ケインやレヴァンドフスキは、今やなんでもできる選手になっている。インテルは2トップなので、ずるい。あの二人なら独立して9番としてもやっていけそうなのだけど。
フィルミーノ時代から純粋な9番に別れを告げたようなリヴァプールは、今季には番の補強に勤しんでいる。アーセナルを見ると、カイハヴァーツが9番かと言われると色々な話がでてきそうだ。でも、ギケレシュを補強している。というわけで、9番が必要なの!という流れになってきていることは間違いない。
2点差がついたことで、PSGのボール保持に押し込まれてもネガティブな雰囲気はないスパーズ。でも、やる気満々の選手が登場すると、段々と怪しげな展開へ。戸田解説員の言う通り、ファビアン・ルイスは裏への飛び出しで違いを見せ、サイドに移動したドゥエは強さを発揮し、エンバィエはとにかく仕掛け、イガンインはブロックの外で何度もボールを動かしていた。
そして最終手段が9番の登場だった。9番の登場でデンベレが右サイドになる。この試合でどのエリアでも最もクオリティを発揮していたデンベレ。中央よりはサイドのほうがボールを受けやすいことはスパーズの守備の設計からも自明だった。
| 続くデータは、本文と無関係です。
(** * PDF_Merger: pagination and composition engine of [pdf_merger.py]

    A shallow embedding of the core of [pdf_merger.py] (page counting,
    footer and cover rendering, and the assembly loop of
    [create_final_report]) together with the properties the natural-language
    specification states about it.

    Modelling conventions.
    - The file system is a finite map from paths to files; a path that is
      absent cannot be opened, a file that is not a PDF cannot be parsed.
    - A PDF page is its display list (the painted primitives, in painting
      order).  Merging an overlay onto a page composites the overlay's
      primitives after the page's own.
    - PyPDF2 and reportlab are external: a [PdfReader] either raises or
      yields the page objects of the file, each of which may raise when it
      is read or when an overlay is merged onto it; the canvas is modelled
      by its graphics state and display list; font metrics ([stringWidth])
      are a parameter.
    - Coordinates are binary64 floats, as in Python.
    - Python's [try]/[except] is the [try_except] of a state-and-exception
      monad: the state reached when the exception is raised is kept.
    - [os.path] is modelled after [posixpath].
    - The user-interface functions ([main], [process_files],
      [pick_files_and_title]) run over the answers a user gives to the
      tkinter dialogs; [sys.exit] is an outcome of its own, which
      [except Exception] does not catch; starting the platform's viewer is
      one observed event. *)

From Stdlib Require Import Ascii String Floats.PrimFloat DecimalString DecimalNat.
From stdpp Require Import gmap strings list.
From Stdlib Require Import ssreflect.

Set Warnings "-inexact-float,-rewrite-rw".
Local Open Scope string_scope.
Local Open Scope list_scope.

(** ** [os.path] (posixpath) *)

Module PosixPath.

(** [str.rfind(c)]: index of the last occurrence of [c], or [-1]. *)
Fixpoint rfind_from (c : ascii) (s : string) (i : Z) : Z :=
  match s with
  | EmptyString => (-1)%Z
  | String a s' =>
      let r := rfind_from c s' (i + 1)%Z in
      if (0 <=? r)%Z then r else if Ascii.eqb a c then i else (-1)%Z
  end.

Definition rfind (c : ascii) (s : string) : Z := rfind_from c s 0%Z.

(** [s[n:]] and [s[:n]] for a non-negative [n]. *)
Fixpoint drop_str (n : nat) (s : string) : string :=
  match n, s with
  | O, _ => s
  | S n', String _ s' => drop_str n' s'
  | S _, EmptyString => EmptyString
  end.

Fixpoint take_str (n : nat) (s : string) : string :=
  match n, s with
  | O, _ => EmptyString
  | S n', String a s' => String a (take_str n' s')
  | S _, EmptyString => EmptyString
  end.

Definition sep : ascii := "/"%char.
Definition extsep : ascii := "."%char.

(** [posixpath.basename]: [i = p.rfind('/') + 1; return p[i:]]. *)
Definition basename (p : string) : string :=
  let i := (rfind sep p + 1)%Z in
  drop_str (Z.to_nat i) p.

(** The [while] loop of [genericpath._splitext]: scan
    [filenameIndex .. dotIndex) for a character that is not a dot. *)
Fixpoint has_non_dot (s : string) (filenameIndex : nat) (count : nat) : bool :=
  match count with
  | O => false
  | S count' =>
      match String.get filenameIndex s with
      | Some a => if Ascii.eqb a extsep
                  then has_non_dot s (S filenameIndex) count'
                  else true
      | None => true
      end
  end.

(** [posixpath.splitext] = [genericpath._splitext(p, '/', None, '.')]. *)
Definition splitext (p : string) : string * string :=
  let sepIndex := rfind sep p in
  let dotIndex := rfind extsep p in
  if (sepIndex <? dotIndex)%Z then
    let filenameIndex := (sepIndex + 1)%Z in
    if has_non_dot p (Z.to_nat filenameIndex) (Z.to_nat (dotIndex - filenameIndex))
    then (take_str (Z.to_nat dotIndex) p, drop_str (Z.to_nat dotIndex) p)
    else (p, EmptyString)
  else (p, EmptyString).

End PosixPath.

(** ** reportlab canvas *)

Module Canvas.

Definition RGB : Type := float * float * float.

(** One painted primitive, with the graphics state it was painted in. *)
Inductive Prim :=
| Rect (x y width height : float) (fill stroke : option RGB)
| Text (x y : float) (text : string) (fontName : string) (fontSize : float) (color : RGB)
| Line (x1 y1 x2 y2 : float) (color : RGB).

Record t := mk {
  fontName : string;
  fontSize : float;
  fillColor : RGB;
  strokeColor : RGB;
  pagesize : float * float;
  code : list Prim
}.

Definition black : RGB := (0, 0, 0)%float.

(** [canvas.Canvas(packet, pagesize=...)]: Helvetica 12, black on black. *)
Definition Canvas (size : float * float) : t :=
  {| fontName := "Helvetica"; fontSize := 12%float;
     fillColor := black; strokeColor := black;
     pagesize := size; code := [] |}.

Definition setFillColorRGB (r g b : float) (c : t) : t :=
  {| fontName := fontName c; fontSize := fontSize c;
     fillColor := (r, g, b); strokeColor := strokeColor c;
     pagesize := pagesize c; code := code c |}.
9番の登場とともに、クロス合戦を行うPSG。しかも、無理矢理にクロスをあげないところがにくい。何度もボールを左右に動かし、少しでもゴールに近い位置からクロスを上げることを目指していた。そのこぼれ球をイガンインがミドルで決め、最後はデンベレのクロスをゴンサロ・ラモスが決めて追いつくのだから流石である。
ひとりごと
・マンマークに対して、ビルドアップはどうふるまうの?
・ハイプレやプレーの再開でマンマークを実行するとして、フェーズの変更のタイミングはどうするの?
・セットプレーの守備と大外アタックはどのような結末を迎えるのか
・9番の命運やいかに
こんなところに注目して、今季は欧州サッカーを観ていく予定であります。